(Stored data entries)
(* ===== verification/Types.v ===== *)
(** * Types of inodes

    An inode keeps its class and the type in its mode from the request that makes it to
    the [forget] that takes it out of the table. *)

From S2P Require Import Prelude World Util Table InodeOps FileOps DirectoryOps Nodes.
From S2P Require Import Handlers CkptRestore Requests Invariant Runs.

(** ** Definitions *)

Definition type_of (i : inode) : Z := Z.land (GetMode i) S_IFMT.

Inductive class := a_file | a_directory | a_special | a_link.
Definition class_of (i : inode) : class :=
  match derived i with
  | File _ => a_file
  | Directory _ => a_directory
  | SpecialInode _ => a_special
  | SymLink _ => a_link
  end.

(** The inodes of the table are there with their types, those of [but] apart. *)
Definition typed (but : Z -> Prop) (w w' : world) : Prop :=
  forall ino i, ~ but ino -> get_inode w ino = Some i ->
    exists j, get_inode w' ino = Some j /\ type_of j = type_of i.

#[export] Instance typed_preorder but : PreOrder (typed but).
Proof.
  split.
  - intros w ino i _ Hi. eauto.
  - intros w1 w2 w3 H12 H23 ino i Hb Hi. destruct (H12 ino i Hb Hi) as (j & Hj & <-). eauto.
Qed.

(** ** Operations *)

Section typed.
Context (but : Z -> Prop).

Lemma typed_same w w' : Inodes w' = Inodes w -> typed but w w'.
Proof. intros E ino i _ Hi. exists i. unfold get_inode in *. by rewrite E. Qed.

Lemma typed_put w p i j :
  get_inode w p = Some i -> type_of j = type_of i -> typed but w (put_inode p (Some j) w).
Proof.
  intros Hi Hj ino x _ Hx. rewrite get_put_inode by (by eapply get_inode_range).
  case_decide; [|eauto]. subst. exists j. split; [done|]. congruence.
Qed.

Lemma typed_update p f : (forall i, type_of (f i) = type_of i) -> Respects (typed but) (update p f).
Proof.
  intros Hf. apply respects_update; [typeclasses eauto|]. intros w i Hi. by eapply typed_put.
Qed.

Lemma typed_modify f : (forall w, Inodes (f w) = Inodes w) -> Respects (typed but) (modify f).
Proof. intros Hf. apply respects_modify. intros w. by apply typed_same. Qed.
End typed.

(** The type survives every update that leaves the mode alone. *)
#[local] Hint Extern 1 (Respects (typed _) (update _ _)) =>
  apply typed_update; intros; unfold type_of, GetMode, touch_mc; repeat case_match; reflexivity : verifs.
#[local] Hint Extern 1 (Respects (typed _) (modify _)) => apply typed_modify; intros; reflexivity : verifs.

Section operations.
Context (but : Z -> Prop).

Lemma typed_UpdateUsedBlocks n : Respects (typed but) (UpdateUsedBlocks n).
Proof. unfold UpdateUsedBlocks. respects. Qed.
Lemma typed_UpdateUsedInodes n : Respects (typed but) (UpdateUsedInodes n).
Proof. unfold UpdateUsedInodes. respects. Qed.
Lemma typed_send r : Respects (typed but) (send r).
Proof. unfold send. respects. Qed.
Local Hint Resolve typed_UpdateUsedBlocks typed_UpdateUsedInodes typed_send : verifs.

Lemma typed_UpdateSize p n : Respects (typed but) (UpdateSize p n).
Proof. unfold UpdateSize. respects. Qed.
Lemma typed_FileTruncate p n : Respects (typed but) (FileTruncate p n).
Proof. unfold FileTruncate. respects. Qed.
Lemma typed_WriteAndReply p d off : Respects (typed but) (File_WriteAndReply p d off).
Proof. unfold File_WriteAndReply, reply_error. respects. Qed.
Local Hint Resolve typed_UpdateSize : verifs.
Lemma typed_AddChild p name ino : Respects (typed but) (AddChild p name ino).
Proof. unfold AddChild. respects. Qed.
Lemma typed_RemoveChild p name : Respects (typed but) (RemoveChild p name).
Proof. unfold RemoveChild. respects. Qed.
Lemma typed_UpdateChild p name ino : Respects (typed but) (UpdateChild p name ino).
Proof. unfold UpdateChild. respects. Qed.
Lemma typed_IncrementLinkCount p : Respects (typed but) (IncrementLinkCount p).
Proof. unfold IncrementLinkCount. respects. Qed.
End operations.

(** A slot that is excepted can be emptied. *)
Lemma typed_DeleteInode ino : Respects (typed (eq ino)) (DeleteInode ino).
Proof.
  unfold DeleteInode. apply respects_bind; [typeclasses eauto| |intros; by apply typed_modify].
  apply respects_store_slot; [typeclasses eauto|]. intros w Hr q i Hq Hi.
  rewrite get_put_inode by done. rewrite decide_False by done. eauto.
Qed.

#[local] Hint Resolve typed_UpdateUsedBlocks typed_UpdateUsedInodes typed_send typed_AddChild
  typed_IncrementLinkCount typed_DeleteInode : verifs.

(** A new node takes a free number, so that it replaces nothing. *)
Lemma typed_do_create_node but parent name mode dev symlink e w a w' :
  fs_ok w -> do_create_node parent name mode dev symlink e w = Ok a w' -> typed but w w'.
Proof.
  intros Hw H. unfold do_create_node in H. apply ask_Ok in H.
  destruct (make_node mode dev symlink) as [[i links]|]; [|by injection H as _ <-].
  destruct (negb (can_new e)); [by injection H as _ <-|].
  unfold mbind at 1, M_bind at 1 in H. simpl in H.
  destruct (f_ffree (m_stbuf w) <=? 0); [by injection H as _ <-|].
  unfold mbind at 1, M_bind at 1 in H. rewrite RegisterInode_run in H by done.
  set (w1 := set_stbuf _ _) in H.
  assert (H1 : typed but w w1).
  { intros q j _ Hq. exists j. split; [|done]. change (get_inode w1 q) with (get_inode (enlist (initialized (now e) (next_ino w) mode links (ctx_gid e) (ctx_uid e) i) w) q).
    rewrite get_enlist by done. rewrite decide_False; [done|].
    intros ->. by rewrite next_ino_fresh in Hq. }
  assert (H2 : typed (eq (next_ino w)) w1 w').
  { revert H. match goal with |- ?m e w1 = _ -> _ => cut (Respects (typed (eq (next_ino w))) m) end.
    { intros Hm H. by eapply Hm. }
    respects. }
  intros q j Hb Hq. destruct (H1 q j Hb Hq) as (x & Hx & <-). apply H2; [|done].
  intros <-. by rewrite next_ino_fresh in Hq.
Qed.

(** The types together with the invariant. *)
Definition keeps_types (w w' : world) : Prop :=
  fs_ok w -> fs_ok w' /\ typed (fun _ => False) w w'.

Lemma keeps_types_respects {A} (m : M A) :
  Respects (keeps fs_ok) m -> (forall e w a w', fs_ok w -> m e w = Ok a w' -> typed (fun _ => False) w w') ->
  Respects keeps_types m.
Proof. intros Hk Ht e w a w' H Hw. split; [by eapply Hk|by eapply Ht]. Qed.

#[export] Instance keeps_types_steady : Steady keeps_types.
Proof.
  assert (Hobj : forall w p i j, get_inode w p = Some i -> benign i j ->
    keeps_types w (put_inode p (Some j) w)).
  { intros w p i j Hi Hb Hw. split; [by eapply (stable_object (R := keeps fs_ok))|].
    eapply typed_put; [done|]. apply Hb. }
  split; [split|..].
  - split.
    + intros w Hw. by split.
    + intros w1 w2 w3 H12 H23 H1. destruct (H12 H1) as [H2 T12]. destruct (H23 H2) as [H3 T23].
      split; [done|]. by transitivity w2.
  - intros w r Hw. split; [by eapply fs_ok_frame|by apply typed_same].
  - intros w p i j Hi [Hb _]. by eapply Hobj.
  - intros p n Hn. apply keeps_types_respects; [by apply keeps_FileTruncate|].
    intros e w a w' _. apply typed_FileTruncate.
  - intros p d off H1 H2. apply keeps_types_respects; [by apply keeps_File_WriteAndReply|].
    intros e w a w' _. apply typed_WriteAndReply.
  - intros p name ino. apply keeps_types_respects; [apply keeps_AddChild|].
    intros e w a w' _. apply typed_AddChild.
  - intros p name. apply keeps_types_respects; [apply keeps_RemoveChild|].
    intros e w a w' _. apply typed_RemoveChild.
  - intros p name ino. apply keeps_types_respects; [apply keeps_UpdateChild|].
    intros e w a w' _. apply typed_UpdateChild.
  - intros. apply keeps_types_respects; [apply keeps_do_create_node|].
    intros e w a w'. apply typed_do_create_node.
  - intros w hp Hw. split; [by eapply fs_ok_frame|by apply typed_same].
  - intros w s Hw. split; [by eapply fs_ok_frame|by apply typed_same].
  - apply Hobj.
Qed.

(** ** Classes *)

(** The type in the mode of a well-formed object tells its class. *)
Definition class_of_type (t : Z) : class :=
  if t =? S_IFREG then a_file else if t =? S_IFDIR then a_directory
  else if t =? S_IFLNK then a_link else a_special.

Lemma class_of_ok ino i : object_ok ino i -> class_of i = class_of_type (type_of i).
Proof.
  intros Hok. pose proof (obj_class _ _ Hok) as Hc. clear Hok.
  unfold class_matches, class_of, class_of_type, type_of in *.
  unfold S_ISREG, S_ISDIR, S_ISLNK, mode_is in Hc.
  destruct (derived i); try (apply Z.eqb_eq in Hc; by rewrite Hc).
  by repeat destruct (_ =? _).
Qed.

(** A forget keeps the other inodes, and takes out its own only without links. *)
Lemma forget_types ino n e w a w' q i :
  FuseForget ino n e w = Ok a w' -> get_inode w q = Some i ->
  (exists j, get_inode w' q = Some j /\ type_of j = type_of i) \/
  q = ino /\ get_inode w' q = None /\ HasNoLinks i = true.
Proof.
  unfold FuseForget. unfold mbind at 1, M_bind at 1. simpl. intros H Hq.
  destruct (get_inode w ino) as [o|] eqn:Ho; [|injection H as _ <-; eauto].
  unfold Forget, mbind, M_bind in H. rewrite (update_run _ _ _ _ _ Ho) in H. simpl in H.
  set (j := on_base _ o) in H. set (w1 := add_reply _ _) in H.
  assert (Hj : get_inode w1 ino = Some j) by (subst w1; by eapply get_put_eq).
  assert (H1 : typed (fun _ => False) w w1).
  { transitivity (put_inode ino (Some j) w); [by eapply typed_put|by apply typed_same]. }
  rewrite (deref_run _ _ _ _ Hj) in H.
  assert (Hkept : w' = w1 ->
    exists x, get_inode w' q = Some x /\ type_of x = type_of i).
  { intros ->. apply H1; [by intros []|done]. }
  destruct (Forgotten j); [|left; apply Hkept; by injection H as _ <-].
  destruct (HasNoLinks j) eqn:Hl; [|left; apply Hkept; by injection H as _ <-].
  unfold DeleteInode, mbind, M_bind in H. simpl in H.
  rewrite store_slot_run in H by (by eapply get_inode_range). injection H as _ <-.
  destruct (decide (q = ino)) as [->|Hne].
  - right. split; [done|]. split; [|by replace i with o by congruence].
    change (get_inode (put_inode ino None w1) ino = None).
    rewrite get_put_inode by (by eapply get_inode_range). by rewrite decide_True.
  - left. destruct (H1 q i) as (x & Hx & Ht); [by intros []|done|]. exists x. split; [|done].
    change (get_inode (put_inode ino None w1) q = Some x).
    rewrite get_put_inode by (by eapply get_inode_range). by rewrite decide_False.
Qed.

(** C14. In every state that a mounted file system reaches, loading a state file apart, a
    request other than an [ioctl] leaves each inode of the table with its class and its
    type, and the two agree; only [forget] takes one out, its own, and only
    when it has no links. *)
Theorem inodes_keep_their_type direntry_size sha256 h blocks inodes w rs w1 r w2 ino i :
  2 <= f_files (initial_stbuf blocks inodes) < 2 ^ 64 -> mounted blocks inodes w ->
  Forall (fun r => is_load r = false) rs -> steps direntry_size sha256 h w rs w1 ->
  is_ioctl r = false -> step direntry_size sha256 h w1 r w2 -> get_inode w1 ino = Some i ->
  (exists j, get_inode w2 ino = Some j /\ type_of j = type_of i /\
     class_of j = class_of i /\ class_of j = class_of_type (type_of j)) \/
  (exists n, r = op_forget ino n) /\ get_inode w2 ino = None /\ HasNoLinks i = true.
Proof.
  intros Hf Hm Hl Hs Hio [Hk (e & a & Hr)] Hi.
  pose proof (sys_ok_steps _ _ _ _ _ _ _ (mounted_ok _ _ _ Hf Hm) Hl Hs) as Hok%sys_ok_fs.
  assert (fs_ok w2) as Hok2 by by apply (stable_FuseOps (keeps fs_ok) _ _ _ _ _ _ _ _ Hio Hk Hr).
  assert (Hclass : forall j, get_inode w2 ino = Some j -> type_of j = type_of i ->
    class_of j = class_of i /\ class_of j = class_of_type (type_of j)).
  { intros j Hj Ht. pose proof (class_of_ok ino j (ok_objects _ Hok2 _ _ Hj)) as Hcj.
    pose proof (class_of_ok ino i (ok_objects _ Hok _ _ Hi)) as Hci. rewrite Ht in Hcj. by rewrite Ht, Hci. }
  destruct (is_forget r) eqn:Hfg.
  - destruct r as [|q n| | | | | | | | | | | | | | | | | | | | | | | | | | | | | ]; try done.
    destruct (forget_types _ _ _ _ _ _ _ _ Hr Hi) as [(j & Hj & Ht)|(-> & Hn & H0)].
    + left. exists j. split_and!; [done|done|by apply Hclass..].
    + right. split_and!; [by eexists|done|done].
  - left. destruct (steady_FuseOps keeps_types _ _ _ _ _ _ _ _ Hio Hfg Hk Hr Hok) as [_ Ht].
    destruct (Ht ino i) as (j & Hj & Htj); [by intros []|done|].
    exists j. split_and!; [done|done|by apply Hclass..].
Qed.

§ **TASK TO COMPLETE**:
Print again the lines of the entries above that fall between the line holding "rewrite (deref_run _ _ _ _ Hj) in H." and the line holding "when it has no links. *)", inclusive, exactly as they stand.

§ **TASK SOLUTION**:
  rewrite (deref_run _ _ _ _ Hj) in H.
  assert (Hkept : w' = w1 ->
    exists x, get_inode w' q = Some x /\ type_of x = type_of i).
  { intros ->. apply H1; [by intros []|done]. }
  destruct (Forgotten j); [|left; apply Hkept; by injection H as _ <-].
  destruct (HasNoLinks j) eqn:Hl; [|left; apply Hkept; by injection H as _ <-].
  unfold DeleteInode, mbind, M_bind in H. simpl in H.
  rewrite store_slot_run in H by (by eapply get_inode_range). injection H as _ <-.
  destruct (decide (q = ino)) as [->|Hne].
  - right. split; [done|]. split; [|by replace i with o by congruence].
    change (get_inode (put_inode ino None w1) ino = None).
    rewrite get_put_inode by (by eapply get_inode_range). by rewrite decide_True.
  - left. destruct (H1 q i) as (x & Hx & Ht); [by intros []|done|]. exists x. split; [|done].
    change (get_inode (put_inode ino None w1) q = Some x).
    rewrite get_put_inode by (by eapply get_inode_range). by rewrite decide_False.
Qed.

(** C14. In every state that a mounted file system reaches, loading a state file apart, a
    request other than an [ioctl] leaves each inode of the table with its class and its
    type, and the two agree; only [forget] takes one out, its own, and only
    when it has no links. *)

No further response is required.